The above is the file and the python file in the same directory

the file being private_key.pem

the python file being cloudfrontsignedcookie.py

within the cloudfrontsignedcookie.py file we have the following code

 print('its about to happen yo.........................')
 with open('private_key.pem', 'r') as file_handle:
      private_key_string = file_handle.read()
      print('here is the stuff')
      print(private_key_string)

however I get the following error:

File "/Users/bullshit/Documents/softwareprojects/shofi/backend/virtualshofi/backend/cloudfrontsignedcookie/cloudfrontsignedcookie.py", line 28, in generate_signed_cookies
    return dist.create_signed_cookies(resource,expire_minutes=expire_minutes)
  File "/Users/bullshit/Documents/softwareprojects/shofi/backend/virtualshofi/backend/cloudfrontsignedcookie/cloudfrontsignedcookie.py", line 89, in create_signed_cookies
    with open('private_key.pem', 'r') as file_handle:
FileNotFoundError: [Errno 2] No such file or directory: 'private_key.pem'

what is it that I am doing wrong?

CodePudding user response:

There is a posix property called the "Current Working Directory", or cwd, sometimes referred to as just "Working Directory". When you run a script, that script runs within the context of your cwd, not the path where the script is located. In an interactive shell, the cwd is defined by the directory your shell is in. The location of the script is different.
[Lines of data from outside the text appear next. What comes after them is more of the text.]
(** ** The piecewise-linear routine meets the contract *)

Lemma linear_at_knot (yk : list Q) :
  forall (a : Z) (k : nat) (q y : Q),
    yk !! k = Some y ->
    (q == inject_Z (a + Z.of_nat k))%Q ->
    linear_at (seqZ a (Z.of_nat (length yk))) yk q = y.
Proof.
  induction yk as [|y0 yk IH]; intros a k q y Hk Hq; [discriminate|].
  rewrite seqZ_cons by (simpl; lia). cbn [linear_at].
  destruct k as [|k].
  - injection Hk as <-.
    assert (Hle : (q <= inject_Z a)%Q).
    { rewrite Hq. rewrite <- Zle_Qle. lia. }
    apply Qle_bool_iff in Hle. rewrite Hle. reflexivity.
  - cbn in Hk.
    assert (Hgt : ~ (q <= inject_Z a)%Q).
    { rewrite Hq. rewrite <- Zle_Qle. lia. }
    destruct (Qle_bool q (inject_Z a)) eqn:E; [apply Qle_bool_iff in E; contradiction|].
    replace (Z.pred (Z.of_nat (length (y0 :: yk)))) with (Z.of_nat (length yk))
      by (simpl; lia).
    pose proof (IH (Z.succ a) k q y Hk) as IHk.
    destruct yk as [|y1 yk]; [discriminate|].
    rewrite seqZ_cons in * by (simpl; lia).
    assert (Hge : (inject_Z (Z.succ a) <= q)%Q).
    { rewrite Hq. rewrite <- Zle_Qle. lia. }
    apply Qle_bool_iff in Hge. rewrite Hge.
    apply IHk. rewrite Hq. replace (Z.succ a + Z.of_nat k) with (a + Z.of_nat (S k)) by lia.
    reflexivity.
Qed.

Lemma linear_interp_interpolant : interpolant linear_interp.
Proof.
  split.
  - intros xk yk xnew. unfold linear_interp. apply length_fmap.
  - intros a yk xnew j k q y Hj Hk Hq. unfold linear_interp.
    rewrite list_lookup_fmap, Hj. simpl. f_equal.
    now apply linear_at_knot with (k := k).
Qed.

(** ** The size guard (claims C1, C3, C8) *)

(** C1, as the routine behaves: for [dim >= 0], [dT > 0] and
    [dim * Tau >= N] the call prints the error line and returns, as an
    ordinary value, the zero-filled 3 x dim array; no failure is raised. *)
Theorem getSlidingWindow_short_signal
    (spline : list Z -> list Q -> list Q -> list Q)
    (x : list Q) (dim : Z) (Tau dT : Q) :
  0 <= dim -> (0 < dT)%Q ->
  (inject_Z (Z.of_nat (length x)) <= inject_Z dim * Tau)%Q ->
  getSlidingWindow spline x dim Tau dT =
    Returned [too_large_msg] (replicate 3 (replicate (Z.to_nat dim) 0%Q)).
Proof.
  intros Hdim HdT Hshort. apply getSlidingWindow_placeholder.
  - assumption.
  - now apply NWindows_short.
  - intros H. rewrite H in HdT. now apply Qlt_irrefl in HdT.
Qed.

Lemma getSlidingWindow_short_signal_witness :
  getSlidingWindow linear_interp pair2 2 1 1 =
    Returned [too_large_msg] [[0; 0]; [0; 0]; [0; 0]]%Q.
Proof.
  apply (getSlidingWindow_short_signal linear_interp pair2 2 1 1);
    [lia | reflexivity | vm_compute; discriminate].
Defined.

(** C1 as stated fails: with a signal of length 2, [dim = 2], [Tau = 1]
    (so [dim * Tau >= N]) the call does return a matrix, the zero-filled
    3 x 2 array, and raises nothing. *)
Lemma short_signal_returns_zero_matrix :
  (inject_Z (Z.of_nat (length pair2)) <= inject_Z 2 * 1)%Q /\
  getSlidingWindow linear_interp pair2 2 1 1 =
    Returned [too_large_msg] [[0; 0]; [0; 0]; [0; 0]]%Q /\
  forall out e, getSlidingWindow linear_interp pair2 2 1 1 <> Raised out e.
Proof.
  split; [vm_compute; discriminate|]. split; [reflexivity|].
  intros out e. vm_compute. discriminate.
Qed.






(** ** Parameters that the specification calls invalid (claim C5) *)




(** ** Truncation (claims C4 and C10) *)

(** C4: for valid parameters, if window [i] is reached (every earlier window
    has its right bound below [N]) and its right bound [end] is at least [N],
    the call returns, printing nothing, exactly the [i] rows of windows
    [0 .. i-1]. *)
Theorem truncation_returns_computed_rows
    (spline : list Z -> list Q -> list Q -> list Q)
    (x : list Q) (dim : Z) (Tau dT : Q) (i : nat) :
  1 <= dim -> (0 < Tau)%Q -> (0 < dT)%Q ->
  Z.of_nat i < NWindows x dim Tau dT ->
  (forall k, (k < i)%nat -> win_end dim Tau dT (Z.of_nat k) < Z.of_nat (length x)) ->
  Z.of_nat (length x) <= win_end dim Tau dT (Z.of_nat i) ->
  exists X,
    getSlidingWindow spline x dim Tau dT = Returned [] X /\
    length X = i /\
    X = window_row spline x dim Tau dT <$> seqZ 0 (Z.of_nat i).
Proof.
  intros Hdim HT HdT Hi Hbefore Hat.
  assert (Hnz : ~ (dT == 0)%Q).
  { intros H. rewrite H in HdT. now apply Qlt_irrefl in HdT. }
  eexists. split; [apply getSlidingWindow_rows; try assumption; lia|].
  rewrite (stored_windows_first (Z.of_nat (length x)) dim Tau dT
             (Z.to_nat (NWindows x dim Tau dT)) 0 i) by (try assumption; lia).
  split; [|reflexivity].
  rewrite length_fmap, length_seqZ. lia.
Qed.

Lemma truncation_returns_computed_rows_witness :
  exists X,
    getSlidingWindow linear_interp ramp5 2 1 1 = Returned [] X /\
    length X = 2%nat /\
    X = window_row linear_interp ramp5 2 1 1 <$> seqZ 0 (Z.of_nat 2).
Proof.
  apply (truncation_returns_computed_rows linear_interp ramp5 2 1 1 2).
  - lia.
  - reflexivity.
  - reflexivity.
  - reflexivity.
  - intros k Hk. destruct k as [|[|k]]; [reflexivity | reflexivity | lia].
  - vm_compute. discriminate.
Defined.

(** C10: for valid parameters and a positive window count [M], the right
    bound [end] is nondecreasing in the window index, and the returned rows
    are those of windows [0 .. c-1] for the [c <= M] such that, among the
    candidate windows [0 .. M-1], window [i] has [end < N] exactly when
    [i < c]: a contiguous prefix that leaves out no fitting window. *)
Theorem emitted_rows_are_the_fitting_prefix
    (spline : list Z -> list Q -> list Q -> list Q)
    (x : list Q) (dim : Z) (Tau dT : Q) :
  1 <= dim -> (0 < Tau)%Q -> (0 < dT)%Q -> 0 < NWindows x dim Tau dT ->
  (forall i i', i <= i' -> win_end dim Tau dT i <= win_end dim Tau dT i') /\
  exists c : nat,
    Z.of_nat c <= NWindows x dim Tau dT /\
    getSlidingWindow spline x dim Tau dT =
      Returned [] (window_row spline x dim Tau dT <$> seqZ 0 (Z.of_nat c)) /\
    forall i, 0 <= i < NWindows x dim Tau dT ->
      (i < Z.of_nat c <-> win_end dim Tau dT i < Z.of_nat (length x)).
Proof.
  intros Hdim HT HdT HNW.
  assert (Hnz : ~ (dT == 0)%Q).
  { intros H. rewrite H in HdT. now apply Qlt_irrefl in HdT. }
  assert (Hmono : forall i i', i <= i' -> win_end dim Tau dT i <= win_end dim Tau dT i').
  { intros i i'. apply win_end_mono. now apply Qlt_le_weak. }
  split; [exact Hmono|].
  set (N := Z.of_nat (length x)).
  set (fuel := Z.to_nat (NWindows x dim Tau dT)).
  exists (stored_windows N dim Tau dT fuel 0).
  pose proof (stored_windows_le N dim Tau dT fuel 0) as Hle.
  split; [subst fuel; lia|].
  split; [apply getSlidingWindow_rows; assumption|].
  intros i Hi. split.
  - intros Hlt.
    pose proof (stored_windows_fit N dim Tau dT fuel 0 (Z.to_nat i) ltac:(lia)) as Hfit.
    replace (0 + Z.of_nat (Z.to_nat i)) with i in Hfit by lia. exact Hfit.
  - intros Hfit.
    destruct (Z.lt_ge_cases i (Z.of_nat (stored_windows N dim Tau dT fuel 0)))
      as [?|Hge]; [assumption|].
    pose proof (stored_windows_stop N dim Tau dT fuel 0 ltac:(subst fuel; lia)) as Hstop.
    rewrite Z.add_0_l in Hstop. specialize (Hmono _ _ Hge). lia.
Qed.

Lemma emitted_rows_are_the_fitting_prefix_witness :
  (forall i i', i <= i' -> win_end 2 1 (1 # 2) i <= win_end 2 1 (1 # 2) i') /\
  exists c : nat,
    Z.of_nat c <= NWindows ramp5 2 1 (1 # 2) /\
    getSlidingWindow linear_interp ramp5 2 1 (1 # 2) =
      Returned [] (window_row linear_interp ramp5 2 1 (1 # 2) <$> seqZ 0 (Z.of_nat c)) /\
    forall i, 0 <= i < NWindows ramp5 2 1 (1 # 2) ->
      (i < Z.of_nat c <-> win_end 2 1 (1 # 2) i < Z.of_nat (length ramp5)).
Proof.
  apply (emitted_rows_are_the_fitting_prefix linear_interp ramp5 2 1 (1 # 2));
    [lia | reflexivity | reflexivity | reflexivity].
Defined.

(** ** The rows themselves (claims C2, C9, C7, C6) *)

(** C2: for valid parameters, row [i] of the embedding matrix is the spline
    fitted through the integer knots [start .. end] and the samples
    [x[start] .. x[end]], with [start = floor(p_0)] and
    [end = ceil(p_{dim-1}) + 2], evaluated at the [dim] positions
    [p_j = dT*i + Tau*j]. *)
Theorem row_is_spline_through_samples
    (spline : list Z -> list Q -> list Q -> list Q)
    (x : list Q) (dim : Z) (Tau dT : Q) (i : nat) (row : list Q) :
  1 <= dim -> (0 < Tau)%Q -> (0 < dT)%Q ->
  emits spline x dim Tau dT i row ->
  exists samples : list Q,
    length samples =
      Z.to_nat (win_end dim Tau dT (Z.of_nat i) - win_start Tau dT (Z.of_nat i) + 1) /\
    (forall k, (k < length samples)%nat ->
       is_Some (samples !! k) /\
       samples !! k = x !! (Z.to_nat (win_start Tau dT (Z.of_nat i)) + k)%nat) /\
    row = spline
            (seqZ (win_start Tau dT (Z.of_nat i))
                  (win_end dim Tau dT (Z.of_nat i) - win_start Tau dT (Z.of_nat i) + 1))
            samples
            (position Tau dT (Z.of_nat i) <$> seqZ 0 dim).
Proof.
  intros Hdim HT HdT He.
  destruct (emits_bounds spline x dim Tau dT i row
              (Qlt_le_weak _ _ HT) (Qlt_le_weak _ _ HdT) He) as (Hs & Hse & HeN).
  apply emits_inv in He as (_ & _ & _ & _ & _ & ->).
  set (s := win_start Tau dT (Z.of_nat i)) in *.
  set (e := win_end dim Tau dT (Z.of_nat i)) in *.
  assert (Hlen : length (py_slice x s (e + 1)) = Z.to_nat (e - s + 1)).
  { rewrite py_slice_length by lia. f_equal. lia. }
  exists (py_slice x s (e + 1)). split; [exact Hlen|]. split.
  - intros k Hk. split; [now apply lookup_lt_is_Some_2|].
    apply py_slice_lookup; lia.
  - unfold window_row. fold s e.
    rewrite py_slice_arange by lia.
    replace (e + 1 - s) with (e - s + 1) by lia. reflexivity.
Qed.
See this code:

#!/usr/bin/env python3

from pathlib import Path

print(f'{Path.cwd()=}')
print(f'{Path(__file__).parent=}')

When I run that, I see this:

$ pwd  # print working directory
/tmp
$ /Users/danielh/temp/2022-05-30/path-problem.py
Path.cwd()=PosixPath('/private/tmp')
Path(__file__).parent=PosixPath('/Users/danielh/temp/2022-05-30')

So you can see, the cwd is where my current shell is.

There are a couple ways to proceed with changing your script to suit your needs:

  1. You can move the private_key.pem to your current working directory
  2. You can have your script look for the private_key.pem file in Path(__file__).parent, which is the directory your script is located in
  3. You can take a command line argument that specifies the directory where to look for the private_key.pem. I think this is the best path. You can also combine this with with option 1, using your current working directory as a default if the argument is omitted.